:: Your goal ::
Go through the following data and transcribe exactly the stretch of lines from the one holding "handle of the new" to the one holding "(** The loop", both included.
─── Task data
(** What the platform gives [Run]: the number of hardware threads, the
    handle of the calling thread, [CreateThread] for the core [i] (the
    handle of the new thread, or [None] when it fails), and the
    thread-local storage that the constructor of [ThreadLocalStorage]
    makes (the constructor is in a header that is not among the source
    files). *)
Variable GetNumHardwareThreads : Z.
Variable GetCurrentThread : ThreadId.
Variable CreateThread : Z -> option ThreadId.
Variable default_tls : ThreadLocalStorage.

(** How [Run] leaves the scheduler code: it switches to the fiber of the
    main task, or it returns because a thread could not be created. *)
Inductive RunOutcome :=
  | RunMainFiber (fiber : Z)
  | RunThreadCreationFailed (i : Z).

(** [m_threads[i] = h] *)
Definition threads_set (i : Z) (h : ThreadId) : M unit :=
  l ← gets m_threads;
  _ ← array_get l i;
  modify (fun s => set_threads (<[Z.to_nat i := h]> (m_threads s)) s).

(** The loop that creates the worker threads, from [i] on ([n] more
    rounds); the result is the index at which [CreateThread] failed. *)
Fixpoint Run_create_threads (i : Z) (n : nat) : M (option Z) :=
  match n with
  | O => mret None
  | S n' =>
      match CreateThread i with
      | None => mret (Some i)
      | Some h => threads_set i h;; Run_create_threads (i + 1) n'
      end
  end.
──────
:: Response to the exercise ::
    handle of the new thread, or [None] when it fails), and the
    thread-local storage that the constructor of [ThreadLocalStorage]
    makes (the constructor is in a header that is not among the source
    files). *)
Variable GetNumHardwareThreads : Z.
Variable GetCurrentThread : ThreadId.
Variable CreateThread : Z -> option ThreadId.
Variable default_tls : ThreadLocalStorage.

(** How [Run] leaves the scheduler code: it switches to the fiber of the
    main task, or it returns because a thread could not be created. *)
Inductive RunOutcome :=
  | RunMainFiber (fiber : Z)
  | RunThreadCreationFailed (i : Z).

(** [m_threads[i] = h] *)
Definition threads_set (i : Z) (h : ThreadId) : M unit :=
  l ← gets m_threads;
  _ ← array_get l i;
  modify (fun s => set_threads (<[Z.to_nat i := h]> (m_threads s)) s).

(** The loop that creates the worker threads, from [i] on ([n] more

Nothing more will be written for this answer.